WASHINGTON (Nov. 14)
Israel’s rating improved slightly in this year’s U.S. State Department report on religious freedom, but a closer reading suggests the Jewish state should watch the way it treats minorities — and not just Israeli Arabs. The “Israel and Occupied Territories” chapter in the 2005 International Religious Freedom Report expands its criticisms of Israel’s treatment of non-Orthodox Jewish denominations, and places Israel on notice that the United States is monitoring its treatment of other minorities, including “messianic Jews” and faiths practiced by guest workers.
Rabbi David Saperstein, who directs the Reform movement’s Religious Action Center in Washington, said his group had noted an increased interest in the status of non-Orthodox Jews in Israel.
“I’m glad that the report reflects that,” he said. “There’s no country in the world where discrimination against Reform and Conservative rabbis per se is as blatant as it is in Israel.”
As in 2004, the recent report finds “no change” in describing religious freedom inside Israel; it also found “no change” in the parts of the West Bank Israel controls, compared to “deterioration” the previous year. In addition, the report’s “holding sentences” — which summarize the essence of the report — reflect a slight overall improvement for Israel.
But the “no change” status does not let Israel off the hook: Similar to reports from previous years, the 2005 analysis says Israel’s government “discriminates against non-Jewish citizens and residents, the vast majority of whom are Arab Muslims and Christians, in the areas of employment, education, and housing.”
What’s new is the treatment of non-Orthodox Jewish streams received much greater emphasis.
For instance, the second sentence of the 2004 report reads, “There was no change in the status of respect for religious freedom during the period covered by this report, and government policy continued to contribute to the generally free practice of religion; however, there were problems with regard to equal treatment of religious minorities.”
In this year’s report, the same sentence is expanded with a reference to the non-Orthodox streams: “There was no change in the status of respect for religious freedom during the reporting period, and government policy continued to contribute to the generally free practice of religion; however, problems continued to exist stemming from the unequal treatment of religious minorities, and from the State’s recognition of only Orthodox Jewish religious authorities in personal and some civil status matters concerning Jews.”

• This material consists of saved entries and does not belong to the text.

(** * nvhbackend: request handlers of the classifieds backend

    A shallow embedding of the Express route handlers in
    [src/routes/auth.js], [src/unnamed/part_001] (a second revision of the
    auth routes), [src/routes/listings.js] and [src/routes/upload.js],
    together with the query wrapper of [src/unnamed/part_000].

    Handlers are functions in a small state-and-exception monad over one
    [world]: the two PostgreSQL tables, the storage bucket and a trace of the
    observable effects (console lines, token signatures, storage calls). *)

From Stdlib Require Import ZArith String Ascii List Bool Lia.
From Stdlib Require Import Sorting.Sorted Sorting.Permutation.
From Stdlib Require Import Numbers.DecimalString.
From stdpp Require Import base gmap strings list sorting.
From Equations Require Import Equations.
From Equations.Prop Require Import Logic.
Import ListNotations.

Local Open Scope string_scope.
Local Open Scope Z_scope.

(** ** JavaScript strings

    A string is held as the bytes of its UTF-8 encoding, the way the JSON
    body of a request carries it. [length] counts UTF-16 code units, as
    the [length] property does, and [trim] removes the white space and
    the line terminators of ECMAScript whatever their encoded length.
    Searching and splitting go byte by byte, which finds in well-formed
    UTF-8 what they find in the string. [toLowerCase] follows the case
    tables of the engine and is a parameter of the handlers ([Casing],
    below). *)
Module Js.

Definition code (c : ascii) : nat := nat_of_ascii c.
(** Both branches of [predict_multiple] are described by [served]. *)
Lemma predict_multiple_sound :
  forall (loop : event_loop) (prompts : list value) (s : state world)
         (xs : list value) (s' : state world),
    predict_multiple loop prompts s = (Ok xs, s') ->
    exists ps : list value,
      mapR single prompts = Ok ps
      /\ served (sender loop) (env s) ps xs (env s')
      /\ self s' = self s.
Proof.
  intros loop prompts s xs s' H. rewrite predict_multiple_cases in H.
  destruct (mapR single prompts) as [ps|e]; [|discriminate].
  exists ps. split; [reflexivity|]. unfold sender.
  destruct (use_async loop); simpl in H.
  - unfold wrap_gather in H. rewrite gather_cases in H.
    apply gather_sound. exact H.
  - apply loop_sound. exact H.
Qed.

Lemma predict_multiple_complete :
  forall (loop : event_loop) (prompts ps xs : list value) (w w' : world)
         (a : instance),
    mapR single prompts = Ok ps ->
    served (sender loop) w ps xs w' ->
    predict_multiple loop prompts {| self := a; env := w |}
    = (Ok xs, {| self := a; env := w' |}).
Proof.
  intros loop prompts ps xs w w' a Hps H.
  rewrite predict_multiple_cases, Hps. unfold sender in H.
  destruct (use_async loop); simpl.
  - unfold wrap_gather. rewrite gather_cases. apply gather_complete. exact H.
  - apply loop_complete. exact H.
Qed.

Lemma served_ext :
  forall (f g : value -> world -> result value * world) (w w' : world)
         (ps xs : list value),
    (forall p, In p ps -> forall w0, f p w0 = g p w0) ->
    served f w ps xs w' -> served g w ps xs w'.
Proof.
  intros f g w w' ps xs Hfg H.
  induction H as [w|w w1 w2 p r x ps xs Hf Hr _ IH].
  - constructor.
  - econstructor.
    + rewrite <- Hfg; [exact Hf|left; reflexivity].
    + exact Hr.
    + apply IH. intros q Hq. apply Hfg. right. exact Hq.
Qed.

Lemma served_length :
  forall (f : value -> world -> result value * world) (w w' : world)
         (ps xs : list value),
    served f w ps xs w' -> List.length xs = List.length ps.
Proof.
  induction 1; simpl; congruence.
Qed.

Lemma served_nth :
  forall (f : value -> world -> result value * world) (w w' : world)
         (ps xs : list value),
    served f w ps xs w' ->
    forall (i : nat) (p : value),
      nth_error ps i = Some p ->
      exists (r x : value) (w1 w2 : world),
        f p w1 = (Ok r, w2)
        /\ BaseModel.get_response r = Ok x
        /\ nth_error xs i = Some x.
Proof.
  induction 1 as [w|w w1 w2 p r x ps xs Hf Hr _ IH]; intros i q Hq.
  - destruct i; discriminate.
  - destruct i as [|i]; simpl in *.
    + inversion Hq; subst. exists r, x, w, w1. auto.
    + apply IH. exact Hq.
Qed.

Lemma single_nth :
  forall (prompts ps : list value),
    mapR single prompts = Ok ps ->
    List.length ps = List.length prompts
    /\ forall (i : nat) (prompt : value),
        nth_error prompts i = Some prompt ->
        exists m : value,
          BaseModel.convert_message prompt = Ok m
          /\ nth_error ps i = Some (VList [m]).
Proof.
  induction prompts as [|q prompts IH]; intros ps H; simpl in H.
  - inversion H; subst. split; [reflexivity|]. intros [|i] ?; discriminate.
  - unfold single at 1 in H.
    destruct (BaseModel.convert_message q) as [m|e] eqn:Em; [|discriminate].
    simpl in H.
    destruct (mapR single prompts) as [ps'|e]; [|discriminate].
    inversion H; subst. destruct (IH ps' eq_refl) as [Hlen Hnth].
    split; [simpl; congruence|].
    intros [|i] prompt Hp; simpl in *.
    + inversion Hp; subst. exists m. auto.
    + apply Hnth. exact Hp.
Qed.
(** C7 (counterexample): [parseYamlLine] does not read the
    configuration; with the marker "//" the line "// image: nginx" begins
    with the marker and is still reported as a structural line, with the
    key "// image". *)
Lemma parseYamlLine_marker_counterexample :
  JsString.startsWith (JsString.trimStart "// image: nginx")
                      (commentsFormat slashConfig) = true /\
  parseYamlLine "// image: nginx" = mkYamlInfo true 0 "// image" "nginx" true.
Proof. split; vm_compute; reflexivity. Qed.

(* ================================================================== *)
(** ** Properties of updatePathStack *)
(* ================================================================== *)

Section PathStackFacts.

Lemma ascending_snoc_inv (l : list nat) (x : nat) :
  ascending (l ++ [x]) -> ascending l /\ Forall (fun y => y < x) l.
Proof.
  unfold ascending. induction l as [|a l IH]; simpl; intros H.
  - split; constructor.
  - inversion H as [|? ? Hs Hall]; subst.
    destruct (IH Hs) as [Hl Hlt].
    split.
    + constructor; [exact Hl|].
      apply Forall_app in Hall. tauto.
    + constructor; [|exact Hlt].
      apply Forall_app in Hall. destruct Hall as [_ Hx].
      inversion Hx; subst; assumption.
Qed.

Lemma ascending_snoc (l : list nat) (x : nat) :
  ascending l -> Forall (fun y => y < x) l -> ascending (l ++ [x]).
Proof.
  unfold ascending. induction l as [|a l IH]; simpl; intros Hs Hall.
  - repeat constructor.
  - inversion Hs; subst. inversion Hall; subst.
    constructor; [auto|].
    apply Forall_app. split; [assumption|]. repeat constructor. assumption.
Qed.

Lemma ascending_filter (f : nat -> bool) (l : list nat) :
  ascending l -> ascending (filter f l).
Proof.
  unfold ascending. induction l as [|a l IH]; simpl; intros Hs.
  - constructor.
  - inversion Hs as [|? ? Hl Hall]; subst.
    destruct (f a); [|auto].
    constructor; [auto|].
    rewrite Forall_forall in *. intros y Hy.
    apply filter_In in Hy. apply Hall. tauto.
Qed.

Lengthy passages in the report expand on the alleged discrimination, looking at the status of non-Jewish spouses of Jewish immigrants; allegations of discriminatory funding in favor of Orthodox schools; and the state of efforts to legislate civil marriage. Such allegations of discrimination have circulated for years in Israel, but previous reports hardly addressed them.
Saperstein, who said his group has raised these issues in meetings with Bush administration officials, said the expanded interest was in keeping with the administration’s recent emphasis on human rights abroad.

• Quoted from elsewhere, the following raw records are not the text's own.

(** C4 (amended).  Day Finalizer containment: for every day of a run of the
    orchestrator no error of the day-summary call reaches the caller, and the
    returned day falls back to the skeleton's placeholders field by field.
    When the call throws, or its text is no JSON, or parses to [null], the
    day keeps both the placeholder summary and the placeholder review
    questions.  When the response parses to a value, the summary is kept
    when the response has no (or an empty) summary, the review questions are
    kept when it has none; a field that the response does have replaces the
    placeholder. *)
Theorem day_finalizer_containment
    basics outcomes skeleton onProgress st d day outs sres :
  nth_error skeleton d = Some day ->
  nth_error (remoteOutcomes basics outcomes skeleton onProgress st) d
    = Some (outs, sres) ->
  exists days st' day',
    generateFinalPlanContent basics outcomes skeleton onProgress st =
      (Ok days, st') /\
    nth_error days d = Some day' /\
    ((forall e, sres = Throw e ->
        summary day' = summary day /\
        reviewQuestions day' = reviewQuestions day) /\
     (sres = Ok JNull ->
        summary day' = summary day /\
        reviewQuestions day' = reviewQuestions day) /\
     (forall parsed s q, sres = Ok parsed ->
        JS.member parsed "summary" = Some s ->
        JS.member parsed "reviewQuestions" = Some q ->
        summary day' = (if JS.truthy s then s else summary day) /\
        reviewQuestions day' =
          (if JS.truthy q then q else reviewQuestions day))).
Proof.
  intros Hd Hout.
  destruct (remoteOutcomes_nth _ _ _ _ _ _ _ _ _ Hd Hout)
    as (ai & st0 & st_d & Hc & Hst & _ & ->).
  destruct (plan_run basics outcomes skeleton onProgress st ai st0 Hc)
    as (days & st' & Hrun & _ & Hnth).
  destruct (Hnth d day Hd) as (st_d' & day' & Hst' & Hd' & Hday).
  rewrite Hst in Hst'. injection Hst' as <-.
  exists days, st', day'. split; [assumption|]. split; [assumption|].
  destruct (refineDay_run ai basics (outcomesTextOf outcomes) onProgress day st_d)
    as (rms & st1 & st2 & _ & Hrd).
  rewrite Hrd in Hday. simpl in Hday. injection Hday as <-. simpl.
  repeat split.
  - rewrite H. reflexivity.
  - rewrite H. reflexivity.
  - rewrite H. reflexivity.
  - rewrite H. reflexivity.
  - rewrite H, H0, H1. reflexivity.
  - rewrite H, H0, H1. reflexivity.
Qed.

(** ** The progress sink *)

Lemma sameButSink_refl st : sameButSink st st.
Proof. split; reflexivity. Qed.

Lemma agree_ret {A} (a : A) : agree (Sink := Sink) (ret a) (ret a).
Proof. intros st1 st2 H. split; [reflexivity|exact H]. Qed.

Lemma agree_throw {A} (e : Error) :
  agree (Sink := Sink) (A := A) (throw e) (throw e).
Proof. intros st1 st2 H. split; [reflexivity|exact H]. Qed.

Lemma agree_lift {A} (r : result A) : agree (Sink := Sink) (lift r) (lift r).
Proof. intros st1 st2 H. split; [reflexivity|exact H]. Qed.

Lemma agree_bind {A B} (m1 m2 : Comp (State World Sink) A)
    (k1 k2 : A -> Comp (State World Sink) B) :
  agree m1 m2 -> (forall a, agree (Sink := Sink) (k1 a) (k2 a)) ->
  agree (Sink := Sink) (bind m1 k1) (bind m2 k2).
Proof.
  intros Hm Hk st1 st2 H. unfold bind.
  destruct (Hm st1 st2 H) as [Hr Hs].
  destruct (m1 st1) as [r1 s1], (m2 st2) as [r2 s2]; simpl in *.
  subst r2. destruct r1 as [a|e].
  - now apply Hk.
  - split; [reflexivity|exact Hs].
Qed.

Lemma agree_try_catch {A} (m1 m2 : Comp (State World Sink) A)
    (h1 h2 : Error -> Comp (State World Sink) A) :
  agree m1 m2 -> (forall e, agree (Sink := Sink) (h1 e) (h2 e)) ->
  agree (Sink := Sink) (try_catch m1 h1) (try_catch m2 h2).
Proof.
  intros Hm Hh st1 st2 H. unfold try_catch.
  destruct (Hm st1 st2 H) as [Hr Hs].
  destruct (m1 st1) as [r1 s1], (m2 st2) as [r2 s2]; simpl in *.
  subst r2. destruct r1 as [a|e].
  - split; [reflexivity|exact Hs].
  - now apply Hh.
Qed.

Lemma agree_call ai request :
  agree (Sink := Sink) (call ai request) (call ai request).
Proof.
  intros st1 st2 [Hw Hc]. unfold call. rewrite Hw.
  destruct (generateContent ai request (world st2)) as [r w]. simpl.
  split; [reflexivity|]. split; simpl; auto.
Qed.

Lemma agree_log entry : agree (Sink := Sink) (log entry) (log entry).
Proof.
  intros st1 st2 [Hw Hc]. unfold log. simpl.
  split; [reflexivity|]. split; simpl; congruence.
Qed.

Lemma agree_read {A} (f : World -> A) : agree (Sink := Sink) (read f) (read f).
Proof.
  intros st1 st2 [Hw Hc]. unfold read. simpl. rewrite Hw.
  split; [reflexivity|]. split; auto.
Qed.

(** Calling the sink and not calling it differ in the sink's state only. *)
Lemma agree_notify (f : string -> Sink -> Sink) msg :
  agree (Sink := Sink) (notify (Some f) msg) (notify None msg).
Proof.
  intros st1 st2 [Hw Hc]. unfold notify, ret. simpl.
  split; [reflexivity|]. split; auto.
Qed.

Lemma agree_forEach {A B} (f1 f2 : A -> Comp (State World Sink) B) l :
  (forall x, agree (Sink := Sink) (f1 x) (f2 x)) ->
  agree (Sink := Sink) (forEach f1 l) (forEach f2 l).
Proof.
  intros Hf. induction l as [|x rest IH]; simpl.
  - apply agree_ret.
  - apply agree_bind; [apply Hf|]. intros y.
    apply agree_bind; [apply IH|]. intros ys. apply agree_ret.
Qed.

Lemma agree_JSON_parse_or dflt response :
  agree (Sink := Sink) (JSON_parse_or dflt response) (JSON_parse_or dflt response).
Proof.
  unfold JSON_parse_or.
  destruct (text response) as [[|c t]|];
    try apply agree_ret.
  destruct (parsed response); [apply agree_ret|apply agree_throw].
Qed.

Lemma agree_member v k : agree (Sink := Sink) (member v k) (member v k).
Proof.
  unfold member. destruct (JS.member v k); [apply agree_ret|apply agree_throw].
Qed.

Lemma agree_getClient : agree (Sink := Sink) getClient getClient.
Proof.
  unfold getClient, getApiKey.
  apply agree_bind.
  - apply agree_bind; [apply agree_read|]. intros [[|c k]|];
      try apply agree_ret;
      (apply agree_try_catch;
       [ apply agree_bind; [apply agree_read|]; intros e;
         apply agree_bind; [apply agree_lift|]; intros [[|c' k']|];
         apply agree_ret
       | intros e; apply agree_bind; [apply agree_log|]; intros _;
         apply agree_ret ]).
  - intros [k|]; [apply agree_ret|apply agree_throw].
Qed.

Lemma agree_generateModuleDetail ai basics moduleTitle dayNum outcomesText :
  agree (Sink := Sink) (generateModuleDetail ai basics moduleTitle dayNum outcomesText)
        (generateModuleDetail ai basics moduleTitle dayNum outcomesText).
Proof.
  unfold generateModuleDetail.
  apply agree_bind; [apply agree_call|]. intros r. apply agree_JSON_parse_or.
Qed.

Lemma agree_refineModule ai basics outcomesText f day partialMod :
  agree (Sink := Sink) (refineModule ai basics outcomesText (Some f) day partialMod)
        (refineModule ai basics outcomesText None day partialMod).
Proof.
  unfold refineModule.
  apply agree_bind; [apply agree_notify|]. intros _.
  apply agree_try_catch.
  - apply agree_bind; [apply agree_generateModuleDetail|]. intros v.
    apply agree_ret.
  - intros e. apply agree_bind; [apply agree_log|]. intros _. apply agree_ret.
Qed.

Lemma agree_summarize ai basics day refinedModules :
  agree (Sink := Sink) (summarize ai basics day refinedModules)
        (summarize ai basics day refinedModules).
Proof.
  unfold summarize, askSummary.
  apply agree_try_catch.
  - apply agree_bind.
    + apply agree_bind; [apply agree_call|]. intros r.
      apply agree_JSON_parse_or.
    + intros v. apply agree_bind; [apply agree_member|]. intros s.
      apply agree_bind; [apply agree_member|]. intros q. apply agree_ret.
  - intros e. apply agree_bind; [apply agree_log|]. intros _. apply agree_ret.
Qed.

Lemma agree_refineDay ai basics outcomesText f day :
  agree (Sink := Sink) (refineDay ai basics outcomesText (Some f) day)
        (refineDay ai basics outcomesText None day).
Proof.
  unfold refineDay.
  apply agree_bind.
  { apply agree_forEach. intros m. apply agree_refineModule. }
  intros rms. apply agree_bind; [apply agree_notify|]. intros _.
  apply agree_bind; [apply agree_summarize|]. intros sd. apply agree_ret.
Qed.

(** C8.  Progress-sink noninterference: for every input and every behaviour
    of the remote capability, the orchestrator ends with the same outcome
    (the same schedule, or the same error) whether [onProgress] is supplied
    or omitted, after the same calls of the remote capability (the world it
    leaves is the same) and the same console output. *)
Theorem progress_sink_noninterference
    basics outcomes skeleton (f : string -> Sink -> Sink) st :
  fst (generateFinalPlanContent basics outcomes skeleton (Some f) st) =
  fst (generateFinalPlanContent basics outcomes skeleton None st) /\
  world (snd (generateFinalPlanContent basics outcomes skeleton (Some f) st)) =
  world (snd (generateFinalPlanContent basics outcomes skeleton None st)) /\
  console (snd (generateFinalPlanContent basics outcomes skeleton (Some f) st)) =
  console (snd (generateFinalPlanContent basics outcomes skeleton None st)).
Proof.
  assert (H : agree (generateFinalPlanContent basics outcomes skeleton (Some f))
                    (generateFinalPlanContent basics outcomes skeleton None)).
  { unfold generateFinalPlanContent.
    apply agree_bind; [apply agree_getClient|]. intros ai.
    apply agree_forEach. intros day. apply agree_refineDay. }
  destruct (H st st (sameButSink_refl st)) as [Hr [Hw Hc]]. auto.
Qed.

(** ** What the orchestrator leaves alone, and what it reports *)

(** The orchestrator changes the modules, the summary and the review
    questions of a day and nothing else of it. *)
Theorem day_frame basics outcomes skeleton onProgress st days st' :
  generateFinalPlanContent basics outcomes skeleton onProgress st
    = (Ok days, st') ->
  map dayNumber days = map dayNumber skeleton /\
  map iceBreaker days = map iceBreaker skeleton /\
  map recap days = map recap skeleton.
Proof.
  unfold generateFinalPlanContent, bind at 1.
  destruct (getClient st) as [[ai|e] st0]; [|discriminate].
  revert st0 days st'.
  induction skeleton as [|day rest IH]; intros st0 days st' H; simpl in H.
  - unfold ret in H. injection H as <- _. auto.
  - destruct (refineDay_run ai basics (outcomesTextOf outcomes) onProgress
                day st0) as (rms & st1 & st2 & _ & Hrun).
    unfold bind at 1 in H. rewrite Hrun in H.
    unfold bind at 1 in H.
    destruct (forEach _ rest st2) as [[days'|e] st3] eqn:E; [|discriminate].
    unfold ret in H. injection H as <- _.
    destruct (IH _ _ _ E) as (H1 & H2 & H3). simpl.
    now rewrite H1, H2, H3.
Qed.

Lemma notify_sink onProgress msg st :
  notify onProgress msg st =
    (Ok tt, {| world := world st;
               sink := match onProgress with
                       | Some f => f msg (sink st)
                       | None => sink st
                       end;
               console := console st |}).
Proof. destruct onProgress; [reflexivity|]. now destruct st. Qed.

Lemma generateModuleDetail_sink ai basics moduleTitle dayNum outcomesText st :
  sink (snd (generateModuleDetail ai basics moduleTitle dayNum outcomesText st))
    = sink st.
Proof.
  unfold generateModuleDetail, bind, call.
  destruct (generateContent ai _ (world st)) as [[response|e] w]; simpl;
    [|reflexivity].
  unfold JSON_parse_or.
  destruct (text response) as [[|c t]|]; try reflexivity.
  destruct (parsed response); reflexivity.
Qed.

Lemma refineModule_sink ai basics outcomesText onProgress day partialMod st :
  sink (snd (refineModule ai basics outcomesText onProgress day partialMod st))
    = match onProgress with
      | Some f => f (writingMessage day partialMod) (sink st)
      | None => sink st
      end.
Proof.
  unfold refineModule, bind at 1. rewrite notify_sink.
  unfold try_catch, bind at 1.
  match goal with
  | |- context [generateModuleDetail ?a ?b ?t ?d ?o ?s] =>
      pose proof (generateModuleDetail_sink a b t d o s) as Hs;
      destruct (generateModuleDetail a b t d o s) as [[fullMod|e] st2]
  end; simpl in *; assumption.
Qed.

Lemma askSummary_sink ai basics day refinedModules st :
  sink (snd (askSummary ai basics day refinedModules st)) = sink st.
Proof.
  unfold askSummary, bind, call.
  destruct (generateContent ai _ (world st)) as [[response|e] w]; simpl;
    [|reflexivity].
  unfold JSON_parse_or.
  destruct (text response) as [[|c t]|]; try reflexivity.
  destruct (parsed response); reflexivity.
Qed.

Lemma summarize_sink ai basics day refinedModules st :
  sink (snd (summarize ai basics day refinedModules st)) = sink st.
Proof.
  unfold summarize, try_catch, bind at 1.
  pose proof (askSummary_sink ai basics day refinedModules st) as Hs.
  destruct (askSummary ai basics day refinedModules st) as [[parsed|e] st1];
    simpl in *; [|assumption].
  unfold member, bind. destruct parsed; simpl; assumption.
Qed.

Lemma module_loop_sink ai basics outcomesText (f : string -> Sink -> Sink)
    day ms st :
  sink (snd (forEach (refineModule ai basics outcomesText (Some f) day) ms st))
    = fold_left (fun s msg => f msg s) (map (writingMessage day) ms) (sink st).
Proof.
  revert st. induction ms as [|m rest IH]; intros st; simpl.
  - reflexivity.
  - pose proof (refineModule_sink ai basics outcomesText (Some f) day m st)
      as Hm.
    destruct (refineModule_run ai basics outcomesText (Some f) day m st)
      as [st1 Hrun].
    unfold bind at 1. rewrite Hrun in *. simpl in Hm.
    rewrite <- Hm, <- IH.
    destruct (module_loop ai basics outcomesText (Some f) day rest st1)
      as (rms & st2 & Hloop & _).
    unfold bind. rewrite Hloop. reflexivity.
Qed.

“The State Department is trying to lay down more consistent standards in these areas and to hold friends and allies to the same standards as it holds other nations,” he said “It’s hopeful that this will make Israel sit up and take notice when it sees the international community so deeply troubled.”
Spokesmen for the Israeli Embassy in Washington and for the State Department did not return calls seeking comment, but a briefing on the report suggested that the Bush administration is intensifying its interest in religious freedoms abroad.
“Even some of the most open societies in the world have limited freedom of religion in ways that are difficult to justify,” said John Hanford, the official who directed production of this year’s report. “It is the purpose of this report to encourage abroad, just as we do here in the United States, a careful and continual examination by every government and society as to whether each person’s right to believe as he or she chooses is fully protected or unnecessarily limited.”
There were other examples of heightened interest in how Israel treats its minorities. For the first time, the 2005 report listed complaints by “messianic Jews” — who believe in Jesus but still claim to be Jewish — that their members were denied entry to Israel and that anti-missionary groups harassed them.
It also listed, for the first time, a breakdown of the religions of legal foreign workers, though it did not allege discrimination. The report broke down how religious councils spend money — the vast majority goes to Jewish councils — also a first in a U.S. report.
There also were the traditional criticisms of how Israel treats its Arab minorities. If anything, these were expanded, with new attention paid to alleged neglect and mistreatment of abandoned mosques.
There also was a lengthy treatment of allegations that the Jewish National Fund discriminates in the distribution of land, a facet of Jewish-Arab relations uncovered in earlier reports. The report did not take a stand on the allegations.
The treatment of Palestinians also received close attention, with special attention to how Israel’s West Bank security barrier that has reduced terrorist attacks also has kept Palestinian Muslims and Christians from reaching religious services in Jerusalem and Bethlehem.
The report also upped its grade for the Palestinian Authority from “deteriorating” last year to “no change” in 2005, largely because of P.A. President Mahmoud Abbas’ efforts to prevent anti-Israel incitement. It also said Abbas apparently had ended the extortion of property from Christians by Muslim gangs, though it noted that the authorities had yet to address earlier complaints.
The report also noted complaints by Palestinian Media Watch, an Israeli watchdog group, that Palestinian textbooks continue to delegitimize Israel.